Federal Support for Federated Login

Posted by Eric Sachs, Senior Product Manager, Google Security

Last November, we discussed the progress that account login systems operating via standards-based identity technologies like OpenID have achieved across the web. As more websites seek to interact with one another to provide a richer experience for users, we're seeing even more interest in finding a secure way to enable that kind of information sharing while avoiding the hassle for users of creating new accounts and passwords.

Excitement for technology like OpenID is not limited to the private sector. President Obama's open government memorandum last year spurred the creation of a pilot initiative in September to enable U.S. citizens to more easily sign in to government-run websites. Google joined a number of other companies to explore ways to answer that call.

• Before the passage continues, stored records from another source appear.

Definition start_version (v : versionListener) : list (listener * running) :=
  if decide (v_addr v = "") then []
  else [(Listener (v_name v) (v_addr v) true (v_label v) (v_label v) "http/1.1" (v_note v),
         TlsServer (v_addr v)
           (tlsServerWith (TlsVersions (v_version v) (v_version v)) (leaf certs))
           false (v_optional v))].

Definition start_pqc : list (listener * running) :=
  let addr := env environ "PQC_ADDR" ":8414" in
  if decide (addr = "") then []
  else
    let config := tlsServerWith (TlsVersions VersionTLS13 VersionTLS13) (leaf certs) in
    [(Listener "pqc" addr true "TLSv1.3" "TLSv1.3" "http/1.1"
        "requires the X25519MLKEM768 post-quantum hybrid named group",
      TlsServer addr
        (TlsConfig (cfg_certificate config) (cfg_MinVersion config) (cfg_MaxVersion config)
           (cfg_ClientAuth config) (cfg_ClientCAs config) (cfg_CipherSuites config)
           (Some [X25519MLKEM768]))
        false false)].

Definition start_mtls : list (listener * running) :=
  let addr := env environ "MTLS_ADDR" ":8425" in
  if decide (addr ≠ "" ∧ clientCAs certs ≠ None) then
    [(Listener "mtls" addr true "TLSv1.2" "TLSv1.3" "http/1.1"
        "requires a client certificate signed by the fixture CA; see /client.pem",
      TlsServer addr (mtlsServer certs) false false)]
  else [].

Definition start_badchain (chain : badChain) : list (listener * running) :=
  let addr := badChainAddr environ (chain_name chain) in
  if decide (addr = "") then []
  else [(Listener ("badchain-" +:+ chain_name chain) addr true "TLSv1.2" "TLSv1.3" "http/1.1"
           (chain_why chain),
         TlsServer addr (tlsServerWith no_versions (chain_certificate chain)) false false)].

(** The only socket that [main] opens itself: when it cannot, [log.Fatalf]. *)
Definition start_raw : list (listener * running) * option string :=
  let addr := env environ "RAW_ADDR" ":8081" in
  if decide (addr = "") then ([], None)
  else match listen addr with
       | Some err => ([], Some ("raw: " +:+ err))
       | None =>
           ([(Listener "raw" addr false "" "" "" "echoes the request head verbatim; not an HTTP server",
              RawListener addr)], None)
       end.

(** The listeners in the order they are added and started, and the fatal error
    that comes after them, if one does. *)
Definition main_listeners : list (listener * running) * option string :=
  (start_http ++ start_https ++ concat (start_version <$> perVersionListeners environ)
   ++ start_pqc ++ start_mtls ++ concat (start_badchain <$> badChains certs) ++ start_raw.1,
   start_raw.2).

(** ** What is reported is what is started *)

(** The versions a configuration negotiates, TLS 1.3 being the newest. *)
Definition version_range (config : tls_config) : Z * Z :=
  (cfg_MinVersion config,
   if decide (cfg_MaxVersion config = 0)%Z then VersionTLS13 else cfg_MaxVersion config).

(** What runs, with another certificate. *)
Definition with_certificate (cert : certificate) (config : tls_config) : tls_config :=
  TlsConfig cert (cfg_MinVersion config) (cfg_MaxVersion config) (cfg_ClientAuth config)
    (cfg_ClientCAs config) (cfg_CipherSuites config) (cfg_CurvePreferences config).

(** The main TLS listener at an address; with HTTP/2 left out, it is what the
    other listeners differ from. *)
Definition https_at (addr : string) (http2 : bool) : running :=
  TlsServer addr (TlsConfig (leaf certs) VersionTLS12 0 RequestClientCert None None None) http2 false.

Definition presenting (cert : certificate) (r : running) : running :=
  match r with
  | TlsServer addr config http2 optional => TlsServer addr (with_certificate cert config) http2 optional
  | _ => r
  end.

Definition is_badchain (l : listener) : Prop := hasPrefix (Name l) "badchain-".
(* ===== verification/Lifecycle.v ===== *)
(** * The life of the process

    test-server/main.go: [main] and its goroutines.  [main] starts its listeners
    one after the other; each has a goroutine that serves ([serve], counted by the
    wait group) and one that waits for the signal and shuts it down
    ([shutdownWith]; for the raw listener, the one that closes it); [main] then
    waits for the ones that serve.  The steps are of two kinds: the ones the
    program takes by itself ([internal]), and what the system and the clients do
    to it ([external] and new requests).  A theorem over all executions is one
    over all their interleavings; one that needs the program to go on relies on
    internal steps only. *)

From S2P Require Import Prelude GoStrings Strconv Unicode Http HttpSpec Query Hostile RawEcho TlsNames Server.

(** ** A listener's two goroutines *)

Section Lifecycle.
Context {certificate pool : Type}.

(** [Shutdown] not called yet; called, and waiting for requests to end, with so
    many seconds left on the timer of its context; returned. *)
Inductive stage := Waiting | Draining (seconds : nat) | Finished.

(** Where [run] is: before its socket is open (the raw listener's is opened by
    [main]); accepting; returned, with [wg.Done]. *)
Inductive phase := Opening | Accepting | Returned.

#[export] Instance phase_eq_dec : EqDecision phase.
Proof. solve_decision. Defined.

Record job := Job {
  j_name : string;
  j_running : running certificate pool;
  j_phase : phase;
  j_active : nat;            (* requests in flight *)
  j_stage : stage;
}.

Definition is_raw (r : running certificate pool) : bool :=
  match r with RawListener _ => true | _ => false end.

(** The goroutines of a listener, when they start. *)
Definition new_job (p : listener * running certificate pool) : job :=
  Job (Name p.1) p.2 (if is_raw p.2 then Accepting else Opening) 0 Waiting.

Inductive run_error := ErrServerClosed | OtherError (e : string).

(** What [ListenAndServe], [ListenAndServeTLS] or [serveRaw] returns once the
    listener is shut down: [ErrServerClosed], at once; and [serveRaw] what it
    makes of the error that [Accept] has on a closed listener. *)
Inductive run_returns (j : job) : option run_error → Prop :=
| returns_closed :
    is_raw (j_running j) = false → j_stage j ≠ Waiting →
    run_returns j (Some ErrServerClosed)
| returns_nil :
    is_raw (j_running j) = true → j_stage j ≠ Waiting →
    (serveRaw (C:=unit) [AcceptError false]).2 = true → run_returns j None.

(** What it returns when the system fails it: an address that cannot be bound
    (also when the shutdown comes in between); an error of [Accept], which for
    [serveRaw] is the end, but no failure. *)
Inductive run_fails (j : job) : option run_error → Prop :=
| fails_open e :
    is_raw (j_running j) = false → j_phase j = Opening → run_fails j (Some (OtherError e))
| fails_accept e :
    is_raw (j_running j) = false → j_phase j = Accepting → j_stage j = Waiting →
    run_fails j (Some (OtherError e))
| fails_raw :
    is_raw (j_running j) = true → (serveRaw (C:=unit) [AcceptError false]).2 = true →
    run_fails j None.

Now, several months later, some interesting things are taking shape. The Open Identity Exchange (OIX), a new organization and certification body focused on online identity management, today named Google among the first identity providers to be approved by the U.S. Government as meeting federal standards for identity assurance. This means that Google's identity, security, and privacy specifications have been certified so that a user can register and log in at U.S. government websites using their Google account login credentials. The National Institute of Health (NIH) is the first government website ready to accept such credentials, and we look forward to seeing other websites open up to certified identity providers so that users will have an easier and more secure time interacting with these resources.

Our hope is that the work of the OIX and other groups will continue to grow and help facilitate more open government participation, as well as improve security on the Internet by reducing password use across websites.